▶ _Directions_
Each line in the data holding "sCancelOrder" should be listed.

-*-

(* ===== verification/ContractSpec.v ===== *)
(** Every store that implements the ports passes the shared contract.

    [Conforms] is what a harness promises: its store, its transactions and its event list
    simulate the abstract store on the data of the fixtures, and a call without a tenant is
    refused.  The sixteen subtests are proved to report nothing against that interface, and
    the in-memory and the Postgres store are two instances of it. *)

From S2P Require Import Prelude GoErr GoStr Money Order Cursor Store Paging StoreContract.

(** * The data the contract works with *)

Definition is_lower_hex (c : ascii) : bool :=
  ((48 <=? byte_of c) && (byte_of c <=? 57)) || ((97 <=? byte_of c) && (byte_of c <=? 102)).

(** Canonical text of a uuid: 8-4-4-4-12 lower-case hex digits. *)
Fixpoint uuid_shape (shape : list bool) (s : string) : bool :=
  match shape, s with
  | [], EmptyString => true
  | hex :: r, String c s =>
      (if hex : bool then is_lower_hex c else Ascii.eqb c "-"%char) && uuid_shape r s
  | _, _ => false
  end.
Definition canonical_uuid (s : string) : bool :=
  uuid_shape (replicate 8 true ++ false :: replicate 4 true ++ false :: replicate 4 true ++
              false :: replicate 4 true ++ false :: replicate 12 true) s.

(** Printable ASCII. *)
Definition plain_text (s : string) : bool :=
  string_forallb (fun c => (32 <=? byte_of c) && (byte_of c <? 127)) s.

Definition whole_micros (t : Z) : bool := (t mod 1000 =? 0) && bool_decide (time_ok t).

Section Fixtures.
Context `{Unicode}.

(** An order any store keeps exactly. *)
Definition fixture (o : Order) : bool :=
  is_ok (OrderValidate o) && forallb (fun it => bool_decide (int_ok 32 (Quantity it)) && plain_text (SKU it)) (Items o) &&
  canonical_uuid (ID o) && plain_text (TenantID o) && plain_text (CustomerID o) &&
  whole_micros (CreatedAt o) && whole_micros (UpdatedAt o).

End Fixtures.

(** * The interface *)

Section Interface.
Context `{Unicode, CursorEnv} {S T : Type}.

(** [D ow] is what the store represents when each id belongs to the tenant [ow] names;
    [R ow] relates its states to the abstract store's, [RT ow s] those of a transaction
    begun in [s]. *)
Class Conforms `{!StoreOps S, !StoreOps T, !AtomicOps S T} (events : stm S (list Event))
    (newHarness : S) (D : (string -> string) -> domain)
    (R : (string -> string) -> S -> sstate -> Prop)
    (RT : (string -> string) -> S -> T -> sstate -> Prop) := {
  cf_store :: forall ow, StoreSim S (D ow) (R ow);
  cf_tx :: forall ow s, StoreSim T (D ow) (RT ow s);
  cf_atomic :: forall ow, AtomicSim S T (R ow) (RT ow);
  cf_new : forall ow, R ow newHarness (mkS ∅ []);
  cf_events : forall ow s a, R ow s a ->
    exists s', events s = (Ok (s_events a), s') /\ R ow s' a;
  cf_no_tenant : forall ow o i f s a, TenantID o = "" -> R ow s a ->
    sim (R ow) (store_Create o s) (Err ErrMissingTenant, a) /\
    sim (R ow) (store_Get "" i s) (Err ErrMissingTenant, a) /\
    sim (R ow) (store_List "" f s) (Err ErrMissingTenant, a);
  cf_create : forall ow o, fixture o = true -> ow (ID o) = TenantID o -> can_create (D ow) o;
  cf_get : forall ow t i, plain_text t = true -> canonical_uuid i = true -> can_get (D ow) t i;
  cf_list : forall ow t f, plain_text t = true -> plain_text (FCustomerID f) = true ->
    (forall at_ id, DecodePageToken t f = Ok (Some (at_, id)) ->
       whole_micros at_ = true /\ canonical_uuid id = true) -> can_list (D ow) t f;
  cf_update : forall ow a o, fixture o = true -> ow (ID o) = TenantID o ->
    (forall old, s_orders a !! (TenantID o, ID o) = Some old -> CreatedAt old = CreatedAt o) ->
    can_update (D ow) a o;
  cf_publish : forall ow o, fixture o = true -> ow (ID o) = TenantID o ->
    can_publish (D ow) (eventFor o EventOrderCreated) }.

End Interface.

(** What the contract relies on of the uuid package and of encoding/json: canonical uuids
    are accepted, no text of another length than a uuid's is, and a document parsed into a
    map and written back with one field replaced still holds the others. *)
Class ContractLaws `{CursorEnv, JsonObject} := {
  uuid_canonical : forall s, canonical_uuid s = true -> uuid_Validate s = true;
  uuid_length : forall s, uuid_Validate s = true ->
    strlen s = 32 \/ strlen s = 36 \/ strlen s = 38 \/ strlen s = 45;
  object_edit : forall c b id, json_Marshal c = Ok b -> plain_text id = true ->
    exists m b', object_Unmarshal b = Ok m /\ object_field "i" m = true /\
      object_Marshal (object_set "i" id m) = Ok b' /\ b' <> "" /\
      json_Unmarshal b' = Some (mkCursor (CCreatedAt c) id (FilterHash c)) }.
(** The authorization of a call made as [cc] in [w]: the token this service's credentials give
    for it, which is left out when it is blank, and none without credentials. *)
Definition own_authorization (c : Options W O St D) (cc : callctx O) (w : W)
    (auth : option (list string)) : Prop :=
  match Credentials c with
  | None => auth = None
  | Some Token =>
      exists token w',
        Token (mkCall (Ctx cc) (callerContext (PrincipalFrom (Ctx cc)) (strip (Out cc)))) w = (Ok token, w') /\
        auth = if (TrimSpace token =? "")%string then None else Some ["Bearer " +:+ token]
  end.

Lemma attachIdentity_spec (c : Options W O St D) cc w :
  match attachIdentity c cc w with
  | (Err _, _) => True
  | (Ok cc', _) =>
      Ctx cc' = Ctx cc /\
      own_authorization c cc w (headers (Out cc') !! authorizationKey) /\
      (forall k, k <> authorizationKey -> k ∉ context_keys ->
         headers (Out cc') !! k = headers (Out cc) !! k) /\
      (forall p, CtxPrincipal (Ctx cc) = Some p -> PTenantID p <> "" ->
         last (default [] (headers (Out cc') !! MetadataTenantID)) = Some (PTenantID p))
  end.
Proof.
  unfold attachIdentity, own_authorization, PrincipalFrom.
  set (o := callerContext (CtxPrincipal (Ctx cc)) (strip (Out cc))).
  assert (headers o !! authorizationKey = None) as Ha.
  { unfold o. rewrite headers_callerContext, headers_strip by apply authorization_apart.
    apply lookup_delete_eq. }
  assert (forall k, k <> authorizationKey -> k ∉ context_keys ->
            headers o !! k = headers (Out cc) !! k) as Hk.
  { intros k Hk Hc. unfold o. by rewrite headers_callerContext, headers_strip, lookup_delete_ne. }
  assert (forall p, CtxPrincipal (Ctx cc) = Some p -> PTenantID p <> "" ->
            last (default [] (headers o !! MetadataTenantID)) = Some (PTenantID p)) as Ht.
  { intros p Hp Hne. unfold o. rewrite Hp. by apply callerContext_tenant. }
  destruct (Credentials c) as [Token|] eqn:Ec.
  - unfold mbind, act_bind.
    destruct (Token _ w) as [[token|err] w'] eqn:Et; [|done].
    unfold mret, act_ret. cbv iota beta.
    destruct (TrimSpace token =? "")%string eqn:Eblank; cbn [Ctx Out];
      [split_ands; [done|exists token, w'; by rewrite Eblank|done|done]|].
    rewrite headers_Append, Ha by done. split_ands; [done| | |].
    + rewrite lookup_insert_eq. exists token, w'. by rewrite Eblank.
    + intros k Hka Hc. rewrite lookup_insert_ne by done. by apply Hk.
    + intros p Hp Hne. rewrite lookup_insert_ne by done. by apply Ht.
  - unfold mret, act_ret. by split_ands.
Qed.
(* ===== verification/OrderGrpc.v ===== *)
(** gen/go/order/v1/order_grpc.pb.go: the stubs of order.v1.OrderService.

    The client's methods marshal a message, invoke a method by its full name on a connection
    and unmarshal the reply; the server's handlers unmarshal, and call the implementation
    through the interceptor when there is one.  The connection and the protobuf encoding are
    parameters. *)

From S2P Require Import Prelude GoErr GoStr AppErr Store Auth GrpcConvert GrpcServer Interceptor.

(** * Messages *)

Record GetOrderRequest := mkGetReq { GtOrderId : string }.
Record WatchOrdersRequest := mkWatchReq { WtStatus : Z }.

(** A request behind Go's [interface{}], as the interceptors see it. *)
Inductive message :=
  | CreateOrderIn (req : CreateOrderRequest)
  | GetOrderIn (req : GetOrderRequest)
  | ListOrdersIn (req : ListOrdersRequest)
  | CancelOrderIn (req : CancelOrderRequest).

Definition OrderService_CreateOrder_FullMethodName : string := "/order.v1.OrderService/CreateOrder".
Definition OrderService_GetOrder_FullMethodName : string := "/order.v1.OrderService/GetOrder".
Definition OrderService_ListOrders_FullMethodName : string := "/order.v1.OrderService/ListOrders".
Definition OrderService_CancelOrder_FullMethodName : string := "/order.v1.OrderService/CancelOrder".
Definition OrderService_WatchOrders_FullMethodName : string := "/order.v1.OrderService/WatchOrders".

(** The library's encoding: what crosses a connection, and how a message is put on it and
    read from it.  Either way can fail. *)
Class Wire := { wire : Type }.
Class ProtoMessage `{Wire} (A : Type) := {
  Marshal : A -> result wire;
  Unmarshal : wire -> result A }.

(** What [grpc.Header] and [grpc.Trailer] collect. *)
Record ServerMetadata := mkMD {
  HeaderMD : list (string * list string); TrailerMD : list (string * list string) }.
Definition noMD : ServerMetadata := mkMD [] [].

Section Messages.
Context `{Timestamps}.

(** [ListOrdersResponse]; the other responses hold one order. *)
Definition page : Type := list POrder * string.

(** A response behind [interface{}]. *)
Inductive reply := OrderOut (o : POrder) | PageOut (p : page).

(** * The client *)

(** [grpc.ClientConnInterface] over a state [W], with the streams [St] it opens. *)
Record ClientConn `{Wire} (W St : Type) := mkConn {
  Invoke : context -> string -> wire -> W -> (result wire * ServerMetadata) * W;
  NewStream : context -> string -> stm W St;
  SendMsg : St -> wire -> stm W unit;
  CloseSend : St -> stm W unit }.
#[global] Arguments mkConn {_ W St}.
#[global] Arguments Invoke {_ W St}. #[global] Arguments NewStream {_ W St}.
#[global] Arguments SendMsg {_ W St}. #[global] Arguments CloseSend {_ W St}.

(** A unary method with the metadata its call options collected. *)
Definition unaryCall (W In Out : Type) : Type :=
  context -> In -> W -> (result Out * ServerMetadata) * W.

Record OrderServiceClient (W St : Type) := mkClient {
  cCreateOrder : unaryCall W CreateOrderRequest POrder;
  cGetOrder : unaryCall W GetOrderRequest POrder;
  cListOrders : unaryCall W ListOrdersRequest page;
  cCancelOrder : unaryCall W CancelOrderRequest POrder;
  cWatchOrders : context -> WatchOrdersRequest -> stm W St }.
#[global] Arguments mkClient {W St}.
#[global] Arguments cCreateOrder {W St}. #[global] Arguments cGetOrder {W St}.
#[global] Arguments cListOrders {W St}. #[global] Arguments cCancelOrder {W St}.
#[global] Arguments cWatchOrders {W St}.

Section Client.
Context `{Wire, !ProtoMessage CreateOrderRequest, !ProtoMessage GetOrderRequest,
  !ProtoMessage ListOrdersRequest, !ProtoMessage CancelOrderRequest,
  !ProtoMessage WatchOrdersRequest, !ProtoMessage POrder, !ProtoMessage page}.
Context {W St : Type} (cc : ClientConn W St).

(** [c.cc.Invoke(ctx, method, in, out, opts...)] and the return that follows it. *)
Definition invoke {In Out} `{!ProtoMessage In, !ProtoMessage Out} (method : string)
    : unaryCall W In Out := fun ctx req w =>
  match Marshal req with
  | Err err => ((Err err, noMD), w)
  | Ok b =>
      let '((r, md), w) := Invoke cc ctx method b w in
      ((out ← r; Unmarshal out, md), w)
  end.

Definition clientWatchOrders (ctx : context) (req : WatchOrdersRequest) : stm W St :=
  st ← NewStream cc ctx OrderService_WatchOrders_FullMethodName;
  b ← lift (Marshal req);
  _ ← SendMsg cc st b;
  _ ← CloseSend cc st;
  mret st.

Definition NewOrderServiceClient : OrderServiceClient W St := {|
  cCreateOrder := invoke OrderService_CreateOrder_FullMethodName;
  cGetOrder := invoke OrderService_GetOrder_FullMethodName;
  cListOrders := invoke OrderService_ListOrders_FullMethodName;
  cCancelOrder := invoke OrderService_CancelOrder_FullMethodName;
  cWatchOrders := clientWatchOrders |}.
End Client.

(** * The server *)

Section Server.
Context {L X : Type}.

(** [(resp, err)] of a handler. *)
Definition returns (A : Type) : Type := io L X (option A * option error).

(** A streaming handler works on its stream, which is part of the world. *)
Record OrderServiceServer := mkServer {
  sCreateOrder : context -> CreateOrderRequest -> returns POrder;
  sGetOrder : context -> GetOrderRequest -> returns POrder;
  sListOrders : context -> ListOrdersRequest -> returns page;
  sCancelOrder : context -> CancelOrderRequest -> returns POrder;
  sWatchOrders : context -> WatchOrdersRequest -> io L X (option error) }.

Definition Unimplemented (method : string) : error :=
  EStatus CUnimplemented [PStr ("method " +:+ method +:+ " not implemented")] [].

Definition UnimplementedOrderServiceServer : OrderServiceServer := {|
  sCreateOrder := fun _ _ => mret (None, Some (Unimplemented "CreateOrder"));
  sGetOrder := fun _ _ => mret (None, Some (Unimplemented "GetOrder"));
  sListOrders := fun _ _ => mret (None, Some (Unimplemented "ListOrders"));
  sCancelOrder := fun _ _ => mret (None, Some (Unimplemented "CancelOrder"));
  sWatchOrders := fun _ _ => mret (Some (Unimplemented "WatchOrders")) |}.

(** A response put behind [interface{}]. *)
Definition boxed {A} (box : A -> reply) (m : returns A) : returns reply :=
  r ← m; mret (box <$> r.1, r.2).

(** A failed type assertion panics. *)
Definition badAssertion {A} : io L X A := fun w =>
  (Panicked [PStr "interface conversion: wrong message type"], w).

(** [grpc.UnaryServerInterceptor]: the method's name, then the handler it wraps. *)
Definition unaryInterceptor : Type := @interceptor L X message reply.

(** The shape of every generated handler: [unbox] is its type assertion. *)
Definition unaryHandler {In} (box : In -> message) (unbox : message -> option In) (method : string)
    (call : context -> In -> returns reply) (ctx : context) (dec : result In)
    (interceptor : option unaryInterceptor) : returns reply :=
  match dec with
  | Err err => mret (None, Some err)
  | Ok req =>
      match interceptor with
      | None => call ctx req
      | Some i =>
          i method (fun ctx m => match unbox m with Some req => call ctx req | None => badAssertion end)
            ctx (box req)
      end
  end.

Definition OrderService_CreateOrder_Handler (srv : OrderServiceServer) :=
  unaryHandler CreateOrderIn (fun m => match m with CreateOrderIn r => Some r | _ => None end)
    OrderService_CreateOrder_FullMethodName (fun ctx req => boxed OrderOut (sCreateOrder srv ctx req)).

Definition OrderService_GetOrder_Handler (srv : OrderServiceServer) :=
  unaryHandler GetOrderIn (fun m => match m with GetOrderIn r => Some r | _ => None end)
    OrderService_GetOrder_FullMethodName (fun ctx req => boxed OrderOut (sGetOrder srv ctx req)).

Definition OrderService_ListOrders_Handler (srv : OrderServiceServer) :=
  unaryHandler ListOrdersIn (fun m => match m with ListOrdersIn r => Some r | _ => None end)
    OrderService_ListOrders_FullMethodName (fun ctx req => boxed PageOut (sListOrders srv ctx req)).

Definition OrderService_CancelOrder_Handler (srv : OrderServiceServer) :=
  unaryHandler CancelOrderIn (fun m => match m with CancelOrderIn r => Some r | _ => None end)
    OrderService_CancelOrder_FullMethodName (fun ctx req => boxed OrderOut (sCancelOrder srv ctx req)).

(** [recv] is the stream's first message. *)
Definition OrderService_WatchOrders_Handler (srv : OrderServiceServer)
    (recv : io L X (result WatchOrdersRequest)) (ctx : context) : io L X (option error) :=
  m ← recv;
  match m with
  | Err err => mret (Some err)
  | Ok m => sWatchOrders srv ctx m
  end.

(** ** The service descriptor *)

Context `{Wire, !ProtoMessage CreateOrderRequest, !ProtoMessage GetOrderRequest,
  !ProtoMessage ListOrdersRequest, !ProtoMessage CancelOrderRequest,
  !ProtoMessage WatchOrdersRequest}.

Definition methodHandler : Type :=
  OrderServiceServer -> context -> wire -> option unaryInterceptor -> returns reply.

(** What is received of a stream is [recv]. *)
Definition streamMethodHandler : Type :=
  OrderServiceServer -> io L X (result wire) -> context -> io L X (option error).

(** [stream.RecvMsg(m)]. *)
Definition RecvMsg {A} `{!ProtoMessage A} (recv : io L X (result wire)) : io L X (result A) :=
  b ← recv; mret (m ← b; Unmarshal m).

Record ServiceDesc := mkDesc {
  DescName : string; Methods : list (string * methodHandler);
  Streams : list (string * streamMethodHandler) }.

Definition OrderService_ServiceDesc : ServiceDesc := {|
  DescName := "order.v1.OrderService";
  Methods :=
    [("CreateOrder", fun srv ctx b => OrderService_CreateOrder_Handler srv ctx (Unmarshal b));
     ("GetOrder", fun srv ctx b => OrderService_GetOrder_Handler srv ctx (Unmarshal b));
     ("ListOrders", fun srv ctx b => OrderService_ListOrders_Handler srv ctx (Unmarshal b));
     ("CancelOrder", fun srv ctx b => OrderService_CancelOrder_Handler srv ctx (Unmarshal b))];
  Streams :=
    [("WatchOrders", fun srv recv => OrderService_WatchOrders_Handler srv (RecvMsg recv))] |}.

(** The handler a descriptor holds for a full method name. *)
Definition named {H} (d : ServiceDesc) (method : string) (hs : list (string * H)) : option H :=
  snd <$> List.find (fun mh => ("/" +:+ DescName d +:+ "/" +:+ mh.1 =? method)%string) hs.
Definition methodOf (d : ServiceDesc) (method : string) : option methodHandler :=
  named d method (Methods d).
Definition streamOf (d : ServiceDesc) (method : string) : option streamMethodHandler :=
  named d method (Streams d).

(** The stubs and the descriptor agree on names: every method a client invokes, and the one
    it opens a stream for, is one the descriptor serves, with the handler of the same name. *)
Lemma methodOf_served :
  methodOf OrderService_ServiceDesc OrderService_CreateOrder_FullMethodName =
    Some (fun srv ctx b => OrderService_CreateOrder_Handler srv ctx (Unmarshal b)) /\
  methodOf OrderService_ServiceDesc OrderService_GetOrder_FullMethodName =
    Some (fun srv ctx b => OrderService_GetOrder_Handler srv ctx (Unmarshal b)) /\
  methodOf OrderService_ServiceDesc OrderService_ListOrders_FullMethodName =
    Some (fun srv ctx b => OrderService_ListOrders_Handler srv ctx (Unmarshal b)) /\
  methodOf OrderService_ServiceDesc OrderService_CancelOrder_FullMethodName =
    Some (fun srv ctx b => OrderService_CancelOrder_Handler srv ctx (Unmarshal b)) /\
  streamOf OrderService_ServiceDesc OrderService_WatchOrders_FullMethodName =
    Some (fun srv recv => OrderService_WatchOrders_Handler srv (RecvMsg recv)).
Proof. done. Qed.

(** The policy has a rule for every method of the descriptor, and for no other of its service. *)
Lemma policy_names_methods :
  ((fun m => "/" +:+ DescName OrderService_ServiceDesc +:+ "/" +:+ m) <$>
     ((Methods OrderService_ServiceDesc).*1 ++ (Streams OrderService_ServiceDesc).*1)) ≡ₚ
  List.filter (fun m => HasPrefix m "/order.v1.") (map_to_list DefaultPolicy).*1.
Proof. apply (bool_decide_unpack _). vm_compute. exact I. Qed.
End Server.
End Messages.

-*-

▶ _Your response_
  sCancelOrder : context -> CancelOrderRequest -> returns POrder;
  sCancelOrder := fun _ _ => mret (None, Some (Unimplemented "CancelOrder"));
    OrderService_CancelOrder_FullMethodName (fun ctx req => boxed OrderOut (sCancelOrder srv ctx req)).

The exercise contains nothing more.